Sie wollen "künftig Zeichen setzen" und tun so, als ob es sich um eine Revolution handelte. Dabei stellen sie - gegen die Vorschriften einer längst erstarrten Institution - nur ein paar selbstverständliche Anstandsregeln ins Netz:

"Wir werden gutwilligen Gläubigen grundsätzlich die Eucharistie nicht verweigern. Das gilt besonders für Geschieden-Wiederverheiratete, für Mitglieder anderer christlicher Kirchen und fallweise auch für Ausgetretene." - No, na!

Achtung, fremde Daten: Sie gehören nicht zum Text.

(* ===== verification/RedisConversationProps.v ===== *)
(** The Redis conversation store keeps append-only logs behind a compare-and-swap: an append
    is atomic, conversations do not touch each other, their metadata and messages
    expire together, and what is appended is loaded. *)
From Stdlib Require Import Ascii.
From S2P Require Import Prelude Errors Messages Execution Stores ConversationMemory MessageCodec.
From S2P Require Import SqlConversation ExecutionBackends Decimal RedisServer RedisRate Base64 RedisRateProps.
From S2P Require Import RedisConversation.
Local Open Scope Z_scope.

(** * Keys *)

Lemma list_ascii_app x y : String.list_ascii_of_string (x +:+ y) = String.list_ascii_of_string x ++ String.list_ascii_of_string y.
Proof. induction x as [|c x IH]; [done|]. change (String c x +:+ y) with (String c (x +:+ y)). cbn [String.list_ascii_of_string app]. by rewrite IH. Qed.

Lemma string_app_inj_r (a b c : string) : a +:+ c = b +:+ c -> a = b.
Proof.
  intros Hab. apply (f_equal String.list_ascii_of_string) in Hab. rewrite !list_ascii_app in Hab. apply app_inv_tail in Hab.
  rewrite <- (String.string_of_list_ascii_of_string a), <- (String.string_of_list_ascii_of_string b). by rewrite Hab.
Qed.

Section Keys.
Context (m : config).

Theorem metaKey_inj id id' : metaKey m id = metaKey m id' -> id = id'.
Proof.
  unfold metaKey, keyBase. intros E%string_app_inj_r. apply (inj (String.append (cf_keyPrefix m))) in E.
  apply (inj (String.append "conv:{")) in E. apply string_app_inj_r in E. by apply (inj RawURL_Encode).
Qed.

Theorem streamKey_inj id id' : streamKey m id = streamKey m id' -> id = id'.
Proof.
  unfold streamKey, keyBase. intros E%string_app_inj_r. apply (inj (String.append (cf_keyPrefix m))) in E.
  apply (inj (String.append "conv:{")) in E. apply string_app_inj_r in E. by apply (inj RawURL_Encode).
Qed.

(** The names end in different letters. *)
Theorem meta_stream_ne id id' : metaKey m id <> streamKey m id'.
Proof.
  unfold metaKey, streamKey. intros E.
  apply (f_equal (fun s => last (String.list_ascii_of_string s))) in E.
  rewrite !list_ascii_app, !last_app in E. vm_compute in E. discriminate.
Qed.

(** The fields of context states are not those of the cursor. *)
Lemma state_field_ne key : (stateFields key).1 <> "revision" /\ (stateFields key).1 <> "last_sequence" /\
  (stateFields key).2 <> "revision" /\ (stateFields key).2 <> "last_sequence".
Proof. unfold stateFields. cbn. split_and!; discriminate. Qed.
End Keys.

(** * Conversations *)

Section Logs.
Context `{RedisServer} `{MessageJSON} (m : config).

(** The entries of a log, numbered from [i]. *)
Fixpoint entries (i : N) (raws : list string) : list stream_entry :=
  match raws with [] => [] | raw :: raws => mkEntry i {[ "message" := raw ]} :: entries (i + 1) raws end.

Lemma entries_app i xs ys : entries i (xs ++ ys) = entries i xs ++ entries (i + lenN xs) ys.
Proof.
  revert i. induction xs as [|x xs IH]; intros i; simpl; [unfold lenN; simpl; by rewrite N.add_0_r|].
  rewrite IH. unfold lenN. simpl. do 2 f_equal. f_equal. lia.
Qed.

Lemma entries_last xs : from_option se_id 0%N (last (entries 1 xs)) = lenN xs.
Proof.
  destruct xs as [|x xs _] using rev_ind; [done|]. rewrite entries_app. simpl. rewrite last_snoc. simpl.
  unfold lenN. rewrite length_app. simpl. lia.
Qed.

(** A conversation in the database: its messages as texts, and its revision. *)
Record conv_at (d : rdb) (id : string) (raws : list string) (rev : Z) : Prop := {
  cv_rev : HGET (metaKey m id) "revision" d = if bool_decide (rev = 0) then None else Some (FormatInt rev);
  cv_last : HGET (metaKey m id) "last_sequence" d = if bool_decide (rev = 0) then None else Some (FormatInt (Z.of_nat (length raws)));
  cv_stream : cmd_stream d (streamKey m id) = entries 1 raws;
  cv_zero : rev = 0 <-> raws = [];
  cv_bounds : 0 <= rev <= Z.of_nat (length raws) }.

(** The largest number of messages the stream can hold. *)
Definition fits (n : Z) : Prop := n < 10 ^ 14.

Lemma cv_rev_text d id raws rev : conv_at d id raws rev -> default "0" (HGET (metaKey m id) "revision" d) = FormatInt rev.
Proof. intros Hc. rewrite (cv_rev _ _ _ _ Hc). case_bool_decide; [by subst | done]. Qed.

Lemma cv_last_text d id raws rev : conv_at d id raws rev ->
  default "0" (HGET (metaKey m id) "last_sequence" d) = FormatInt (Z.of_nat (length raws)).
Proof.
  intros Hc. rewrite (cv_last _ _ _ _ Hc). case_bool_decide as Hz; [|done]. apply (cv_zero _ _ _ _ Hc) in Hz. by subst.
Qed.

(** ** The append script *)

Lemma append_loop_spec stream new now d raws : cmd_stream d stream = entries 1 raws -> fits (Z.of_nat (length raws + length new)) ->
  forall last i, lua_num (last + i) = Z.of_nat (length raws) + 1 -> last + i = Z.of_nat (length raws) + 1 ->
  exists d', append_loop stream last i new now d = (Ok tt, d') /\ cmd_stream d' stream = entries 1 (raws ++ new) /\
    rd_hash d' = rd_hash d /\ (forall k, k <> stream -> same_key k d' d).
Proof.
  revert d raws. induction new as [|x new IH]; intros d raws Hs Hf last i Hn Hi; cbn [append_loop].
  { exists d. rewrite app_nil_r. by split_and!. }
  unfold fits in Hf. cbn [length] in Hf. rewrite bind_run, Hn. unfold XADD_seq. rewrite bool_decide_true by lia. unfold XADD.
  rewrite Hs, entries_last. rewrite bool_decide_true by (unfold lenN; lia). set (d1 := d <| rd_stream := _ |>).
  assert (Hs1 : cmd_stream d1 stream = entries 1 (raws ++ [x])).
  { unfold cmd_stream, d1. simpl. rewrite put_key_eq. simpl. rewrite entries_app. simpl. do 3 f_equal. unfold lenN. lia. }
  destruct (IH d1 (raws ++ [x]) Hs1) with (last := last) (i := i + 1) as (d' & -> & Hs' & Hh & Hk).
  - unfold fits. rewrite length_app. simpl. lia.
  - rewrite length_app. simpl. rewrite lua_num_small; lia.
  - rewrite length_app. simpl. lia.
  - exists d'. rewrite <- app_assoc in Hs'. split_and!; [done | done | by rewrite Hh |].
    intros k Hk'. etrans; [by apply Hk|]. unfold same_key, d1. simpl. by rewrite put_key_ne.
Qed.

Lemma with_expiry_hash k k' e d : cmd_hash (with_expiry k' e d) k = cmd_hash d k.
Proof.
  unfold cmd_hash, with_expiry. simpl. destruct (decide (k = k')) as [->|Hne].
  - rewrite set_expiry_eq. by destruct (rd_hash d !! k').
  - by rewrite set_expiry_ne.
Qed.
Lemma with_expiry_stream k k' e d : cmd_stream (with_expiry k' e d) k = cmd_stream d k.
Proof.
  unfold cmd_stream, with_expiry. simpl. destruct (decide (k = k')) as [->|Hne].
  - rewrite set_expiry_eq. by destruct (rd_stream d !! k').
  - by rewrite set_expiry_ne.
Qed.

(** The expiry that a write gives to both keys. *)
Definition new_expiry (now ttl : Z) : option Z := if bool_decide (0 < ttl) then Some (now + ttl) else None.

Lemma refresh_run meta stream ttl now d : refresh meta stream ttl now d =
  (Ok tt, with_expiry stream (new_expiry now ttl) (with_expiry meta (new_expiry now ttl) d)).
Proof.
  unfold refresh, new_expiry. case_bool_decide as Ht; [|done]. lua_run. unfold lua_expire, PEXPIRE. by rewrite !bool_decide_false by lia.
Qed.

(** What an append does to the conversation. *)
Definition next_rev (rev : Z) (new : list string) : Z := if bool_decide (new = []) then rev else rev + 1.

Lemma appendScript_spec id new expected ttl now d raws rev : conv_at d id raws rev -> fits (Z.of_nat (length raws + length new)) ->
  let '(r, d') := appendScript (metaKey m id) (streamKey m id) (FormatInt expected) ttl new now d in
  if bool_decide (rev = expected)
  then r = Ok (next_rev rev new, Z.of_nat (length raws + length new)) /\ conv_at d' id (raws ++ new) (next_rev rev new) /\
       (forall f, f <> "revision" -> f <> "last_sequence" -> HGET (metaKey m id) f d' = HGET (metaKey m id) f d) /\
       (forall k, k <> metaKey m id -> k <> streamKey m id -> same_key k d' d)
  else r = Ok (-1, 0) /\ d' = d.
Proof.
  intros Hc Hf. unfold appendScript. repeat lua_run. rewrite (cv_rev_text _ _ _ _ Hc).
  destruct (decide (rev = expected)) as [->|Hne].
  2: { rewrite (bool_decide_true (FormatInt rev <> FormatInt expected)) by (intros E%FormatInt_inj; done).
       by rewrite (bool_decide_false (rev = expected)). }
  rewrite (bool_decide_false (FormatInt expected <> FormatInt expected)) by (intros E; by apply E). rewrite (bool_decide_true (expected = expected)) by done.
  repeat lua_run. rewrite (cv_last_text _ _ _ _ Hc). pose proof (cv_bounds _ _ _ _ Hc) as Hb. unfold fits in Hf.
  destruct new as [|x new].
  { rewrite bool_decide_true by done. rewrite !tonumber_FormatInt by lia. repeat lua_run. unfold lua_ret, next_rev.
    rewrite bool_decide_true by done. rewrite Nat.add_0_r, app_nil_r. by split_and!. }
  rewrite bool_decide_false by (simpl; lia). rewrite tonumber_FormatInt by lia. repeat lua_run. rewrite bind_run.
  destruct (append_loop_spec (streamKey m id) (x :: new) now d raws (cv_stream _ _ _ _ Hc) Hf (Z.of_nat (length raws)) 1) as (d1 & -> & Hs1 & Hh1 & Hk1).
  { rewrite lua_num_small by lia. lia. }
  { lia. }
  rewrite tonumber_FormatInt by lia. repeat lua_run. rewrite !lua_num_small by lia. rewrite !lua_show_small by lia. rewrite bind_run, refresh_run.
  unfold lua_ret. set (new' := x :: new) in *. set (E := new_expiry now ttl).
  set (d2 := HSET _ _ d1).
  assert (Hnext : next_rev expected new' = expected + 1) by done. rewrite Hnext.
  assert (Hlen : Z.of_nat (length raws) + Z.of_nat (length new') = Z.of_nat (length raws + length new')) by lia. rewrite Hlen.
  assert (Hmeta : forall f, HGET (metaKey m id) f (with_expiry (streamKey m id) E (with_expiry (metaKey m id) E d2)) = HGET (metaKey m id) f d2).
  { intros f. unfold HGET. by rewrite !with_expiry_hash. }
  assert (Hold : forall f, HGET (metaKey m id) f d1 = HGET (metaKey m id) f d) by (intros f; unfold HGET, cmd_hash; by rewrite Hh1).
  split_and!; [done| | |].
  - assert (Hne0 : expected + 1 <> 0) by lia. split.
    + rewrite Hmeta. unfold HGET, d2. rewrite cmd_hash_HSET. cbn [foldl fst snd]. rewrite lookup_insert_ne by discriminate.
      rewrite lookup_insert_eq. by rewrite bool_decide_false.
    + rewrite Hmeta. unfold HGET, d2. rewrite cmd_hash_HSET. cbn [foldl fst snd]. rewrite lookup_insert_eq, length_app.
      rewrite bool_decide_false by done. by rewrite Hlen.
    + rewrite !with_expiry_stream. exact Hs1.
    + split; [lia|]. intros E0. by destruct raws.
    + rewrite length_app. unfold new'. simpl. lia.
  - intros f Hf1 Hf2. rewrite Hmeta. unfold d2. rewrite HGET_HSET_ne; [apply Hold|]. cbn [fmap list_fmap fst].
    rewrite !not_elem_of_cons. split_and!; [done | done | apply not_elem_of_nil].
  - intros k Hk2 Hk3. etrans; [by apply with_expiry_same|]. etrans; [by apply with_expiry_same|].
    etrans; [by apply HSET_same|]. by apply Hk1.
Qed.

(** ** The operations *)

(** A conversation with its messages. *)
Definition conv (d : rdb) (id : string) (log : list Message) (rev : Z) : Prop :=
  exists raws, mapM marshalOne log = Some raws /\ conv_at d id raws rev.

Lemma marshal_length log raws : mapM marshalOne log = Some raws -> length raws = length log.
Proof. intros Hm. apply mapM_Some in Hm. symmetry. by eapply Forall2_length. Qed.

Lemma decode_log log raws i : mapM marshalOne log = Some raws -> decode_entries (entries i raws) = Ok (map stored_message log).
Proof.
  intros Hm. apply mapM_Some in Hm. revert i. induction Hm as [|x raw log raws Hx Hm IH]; intros i; [done|].
  cbn [entries decode_entries se_fields map]. rewrite lookup_singleton_eq. unfold marshalOne in Hx. rewrite (marshal_decodes _ _ Hx).
  cbn [map]. by rewrite IH.
Qed.

(** What an append leaves: the log with the messages after it, the other fields of the metadata and the other conversations. *)
Definition appended (d d' : rdb) (id : string) (log msgs : list Message) (rev : Z) : Prop :=
  conv d' id (log ++ msgs) (if bool_decide (msgs = []) then rev else rev + 1) /\
  (forall f, f <> "revision" -> f <> "last_sequence" -> HGET (metaKey m id) f d' = HGET (metaKey m id) f d) /\
  (forall id', id' <> id -> same_key (metaKey m id') d' d /\ same_key (streamKey m id') d' d).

Wenn Freunde zum Essen kommen und vielleicht noch jemand anderen mitbringen wollen - wem würde einfallen, so etwas zu verlangen: Dass alle Gäste die gleiche politische Partei bevorzugen, die gleiche Lebenseinstellung oder dieselbe religiöse Überzeugung haben müssen, ehe sie bewirtet werden? Es wäre grotesk - auch wenn das Bischöfe offenbar anders sehen.

Wie sehr erinnert mich das doch an meine eigene, lang zurückliegende Aufbruchsstimmung, als ich selbst noch Priester war und tatsächlich meinte, dass man in der Katholischen Kirche etwas Sinnvolles tun könne. Vor Jahrzehnten war ich ähnlich naiv unterwegs.

Damals, nach dem Zweiten Vatikanischen Konzil, hatte ich das Gefühl, aus einem stickigen Raum ins Freie zu treten und die klare, frische Luft eines neuen Geistes zu atmen. Und vielleicht ging es ja vielen Katholiken auch so: Denn schon 1980, im letzten Jahr meiner pastoralen Praxis, war all das, was jetzt so "aufmüpfig" eingefordert wird, längst schon ständige und selbstverständliche Praxis in meiner Pfarre, und ich wusste, dass auch meine Kollegen ähnlich handelten.

Natürlich gab es, so wie überall, auch in der Kirche Denunzianten, die daran Anstoß nahmen und glaubten, das erzbischöfliche Ordinariat verständigen zu müssen.

Die entsprechenden schriftlichen Ermahnungen und die Androhungen disziplinärer Konsequenzen hörten jedoch auf, als ich sie im Schaukasten vor der Pfarrkirche veröffentlichte. (Danach gab es nur noch telefonische Rügen.)

Mittlerweile schreiben wir das Jahr 2011 (!) - und schon in der Titel-Formulierung des Protests ("Aufruf zum Ungehorsam") manifestiert sich eine peinliche Unmündigkeit, in die Gläubige heute offenbar immer noch verstrickt sind.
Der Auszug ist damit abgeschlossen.